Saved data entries

(* ===== verification/VSettle.v ===== *)
(** * VSettle: continuous assignments settle

    For a module that is only nets and continuous assignments: one delta of
    [comb_resolve] gives every driven net the resolution of its drivers, and
    when the nets have levels the loop ends in a state where every net agrees
    with its drivers. *)

From Stdlib Require Import ZArith Lia.
From stdpp Require Import base list gmap strings.
From S2P Require Import Prelude Logic4 VData VExpr VCache VStmt VStmtInv VStmtClaims VRuntime.
From S2P Require Import VRuntimeInv.

Open Scope Z_scope.

Lemma wp_and {S A} (c : St S A) s (P Q : A -> S -> Prop) : wp c s P -> wp c s Q -> wp c s (fun x s' => P x s' /\ Q x s').
Proof. unfold wp. destruct (c s) as [[]|]; auto. Qed.

(** ** The value of a net *)

Section Nets.
Context (m : compiled_module).
Abbreviation value := (den (cm_expr_nodes m)).

Definition drives_now (vs : list logic_t) (a : continuous_assign) : bool :=
  (ca_guard_root a =? SIZE_MAX) || dns_eqb (normalize_z_to_x (value vs (ca_guard_root a))) sH.

(** The resolution of the assignments to [k] whose guards hold. *)
Definition drivers (vs : list logic_t) (k : Z) (l : list continuous_assign) : list logic_t :=
  map (fun a => value vs (ca_expr_root a)) (filter (fun a => (ca_lhs_signal a =? k) && drives_now vs a) l).
Definition net_value (vs : list logic_t) (k : Z) : logic_t := fold_left resolve_net_drivers (drivers vs k (cm_assigns m)) sZ.

(** One delta. *)
Definition step_nets (driven : list bool) (vs : list logic_t) : list logic_t :=
  imap (fun k v => if flag driven (Z.of_nat k) then net_value vs (Z.of_nat k) else v) vs.
(* ===== verification/VElab.v ===== *)
(** * VElab: elaboration of a design

    [build_design], [find_module], [fill_bindings], [elaborate_children] and
    [elaborate] of [verilog/digital/digital.h]: the tree of instances of a
    module, the bindings of their ports and the nets they drive. *)

From Stdlib Require Import ZArith Lia.
From stdpp Require Import base list gmap strings.
From S2P Require Import Prelude Logic4 VData VExpr VCache VStmt VStmtInv VRuntime.
From S2P Require Import VRuntimeInv VRuntimeClaims.

Open Scope Z_scope.

Record compiled_design : Type := mk_design {
  cd_modules : list compiled_module;
  cd_module_index : gmap string Z
}.

(** The first module of a name is the one that is found. *)
Definition build_design (modules : list compiled_module) : compiled_design :=
  {| cd_modules := modules;
     cd_module_index :=
       fold_left (fun idx '(i, m) => match idx !! cm_name m with None => <[cm_name m := Z.of_nat i]> idx | Some _ => idx end)
         (imap pair modules) (∅ : gmap string Z) |}.

Definition find_module (d : compiled_design) (name : string) : option compiled_module :=
  match cd_module_index d !! name with Some i => vat (cd_modules d) i | None => None end.

(** ** Ports *)

Definition make_parent_signal (sig : Z) : port_binding :=
  {| pb_k := bk_parent_signal; pb_parent_signal := sig; pb_parent_expr_root := SIZE_MAX; pb_literal := sL |}.
Definition make_binding_literal (v : logic_t) : port_binding :=
  {| pb_k := bk_literal; pb_parent_signal := SIZE_MAX; pb_parent_expr_root := SIZE_MAX; pb_literal := v |}.
Definition make_expr_root (root : Z) : port_binding :=
  {| pb_k := bk_parent_expr_root; pb_parent_signal := SIZE_MAX; pb_parent_expr_root := root; pb_literal := sL |}.

(** The bits of a connection and whether they are signed. *)
Definition connection_bits (pm : compiled_module) (ref : connection_ref) : list port_binding * bool :=
  match cr_kind ref with
  | cn_unconnected => ([], cr_is_signed ref)
  | cn_scalar sig =>
      if sig =? SIZE_MAX then ([], cr_is_signed ref) else ([make_parent_signal sig], flag (cm_signal_is_signed pm) sig)
  | cn_vector base =>
      match cm_vectors pm !! base with
      | None => ([], cr_is_signed ref)
      | Some vd => (map make_parent_signal (vd_bits vd), vd_is_signed vd)
      end
  | cn_literal v => ([make_binding_literal v], cr_is_signed ref)
  | cn_literal_vector l => (map make_binding_literal l, cr_is_signed ref)
  | cn_bit_list l => (map (fun b => if cb_is_literal b then make_binding_literal (cb_literal b) else make_parent_signal (cb_signal b)) l, cr_is_signed ref)
  | cn_expr roots => (map make_expr_root roots, cr_is_signed ref)
  end.

(** [resize_bits] and [resize_rhs]: [x] stands for a bit that is not
    connected, [zero] fills an extension. *)
Definition resize_port {A} (x zero : A) (src : list A) (w : nat) (sign_extend : bool) : list A :=
  if (w =? 0)%nat then []
  else match src with
       | [] => replicate w x
       | s0 :: _ =>
           if (w =? 1)%nat then [List.last src x]
           else if (length src =? w)%nat then src
           else if (w <? length src)%nat then drop (length src - w) src
           else replicate (w - length src) (if sign_extend then s0 else zero) ++ src
       end.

(What to work on):
Transcribe each entry exactly as it appears.

(Solution for this task):
(* ===== verification/VSettle.v ===== *)
(** * VSettle: continuous assignments settle

    For a module that is only nets and continuous assignments: one delta of
    [comb_resolve] gives every driven net the resolution of its drivers, and
    when the nets have levels the loop ends in a state where every net agrees
    with its drivers. *)

From Stdlib Require Import ZArith Lia.
From stdpp Require Import base list gmap strings.
From S2P Require Import Prelude Logic4 VData VExpr VCache VStmt VStmtInv VStmtClaims VRuntime.
From S2P Require Import VRuntimeInv.

Open Scope Z_scope.

Lemma wp_and {S A} (c : St S A) s (P Q : A -> S -> Prop) : wp c s P -> wp c s Q -> wp c s (fun x s' => P x s' /\ Q x s').
Proof. unfold wp. destruct (c s) as [[]|]; auto. Qed.

(** ** The value of a net *)

Section Nets.
Context (m : compiled_module).
Abbreviation value := (den (cm_expr_nodes m)).

Definition drives_now (vs : list logic_t) (a : continuous_assign) : bool :=
  (ca_guard_root a =? SIZE_MAX) || dns_eqb (normalize_z_to_x (value vs (ca_guard_root a))) sH.

(** The resolution of the assignments to [k] whose guards hold. *)
Definition drivers (vs : list logic_t) (k : Z) (l : list continuous_assign) : list logic_t :=
  map (fun a => value vs (ca_expr_root a)) (filter (fun a => (ca_lhs_signal a =? k) && drives_now vs a) l).
Definition net_value (vs : list logic_t) (k : Z) : logic_t := fold_left resolve_net_drivers (drivers vs k (cm_assigns m)) sZ.

(** One delta. *)
Definition step_nets (driven : list bool) (vs : list logic_t) : list logic_t :=
  imap (fun k v => if flag driven (Z.of_nat k) then net_value vs (Z.of_nat k) else v) vs.
(* ===== verification/VElab.v ===== *)
(** * VElab: elaboration of a design

    [build_design], [find_module], [fill_bindings], [elaborate_children] and
    [elaborate] of [verilog/digital/digital.h]: the tree of instances of a
    module, the bindings of their ports and the nets they drive. *)

From Stdlib Require Import ZArith Lia.
From stdpp Require Import base list gmap strings.
From S2P Require Import Prelude Logic4 VData VExpr VCache VStmt VStmtInv VRuntime.
From S2P Require Import VRuntimeInv VRuntimeClaims.

Open Scope Z_scope.

Record compiled_design : Type := mk_design {
  cd_modules : list compiled_module;
  cd_module_index : gmap string Z
}.

(** The first module of a name is the one that is found. *)
Definition build_design (modules : list compiled_module) : compiled_design :=
  {| cd_modules := modules;
     cd_module_index :=
       fold_left (fun idx '(i, m) => match idx !! cm_name m with None => <[cm_name m := Z.of_nat i]> idx | Some _ => idx end)
         (imap pair modules) (∅ : gmap string Z) |}.

Definition find_module (d : compiled_design) (name : string) : option compiled_module :=
  match cd_module_index d !! name with Some i => vat (cd_modules d) i | None => None end.

(** ** Ports *)

Definition make_parent_signal (sig : Z) : port_binding :=
  {| pb_k := bk_parent_signal; pb_parent_signal := sig; pb_parent_expr_root := SIZE_MAX; pb_literal := sL |}.
Definition make_binding_literal (v : logic_t) : port_binding :=
  {| pb_k := bk_literal; pb_parent_signal := SIZE_MAX; pb_parent_expr_root := SIZE_MAX; pb_literal := v |}.
Definition make_expr_root (root : Z) : port_binding :=
  {| pb_k := bk_parent_expr_root; pb_parent_signal := SIZE_MAX; pb_parent_expr_root := root; pb_literal := sL |}.

(** The bits of a connection and whether they are signed. *)
Definition connection_bits (pm : compiled_module) (ref : connection_ref) : list port_binding * bool :=
  match cr_kind ref with
  | cn_unconnected => ([], cr_is_signed ref)
  | cn_scalar sig =>
      if sig =? SIZE_MAX then ([], cr_is_signed ref) else ([make_parent_signal sig], flag (cm_signal_is_signed pm) sig)
  | cn_vector base =>
      match cm_vectors pm !! base with
      | None => ([], cr_is_signed ref)
      | Some vd => (map make_parent_signal (vd_bits vd), vd_is_signed vd)
      end
  | cn_literal v => ([make_binding_literal v], cr_is_signed ref)
  | cn_literal_vector l => (map make_binding_literal l, cr_is_signed ref)
  | cn_bit_list l => (map (fun b => if cb_is_literal b then make_binding_literal (cb_literal b) else make_parent_signal (cb_signal b)) l, cr_is_signed ref)
  | cn_expr roots => (map make_expr_root roots, cr_is_signed ref)
  end.

(** [resize_bits] and [resize_rhs]: [x] stands for a bit that is not
    connected, [zero] fills an extension. *)
Definition resize_port {A} (x zero : A) (src : list A) (w : nat) (sign_extend : bool) : list A :=
  if (w =? 0)%nat then []
  else match src with
       | [] => replicate w x
       | s0 :: _ =>
           if (w =? 1)%nat then [List.last src x]
           else if (length src =? w)%nat then src
           else if (w <? length src)%nat then drop (length src - w) src
           else replicate (w - length src) (if sign_extend then s0 else zero) ++ src
       end.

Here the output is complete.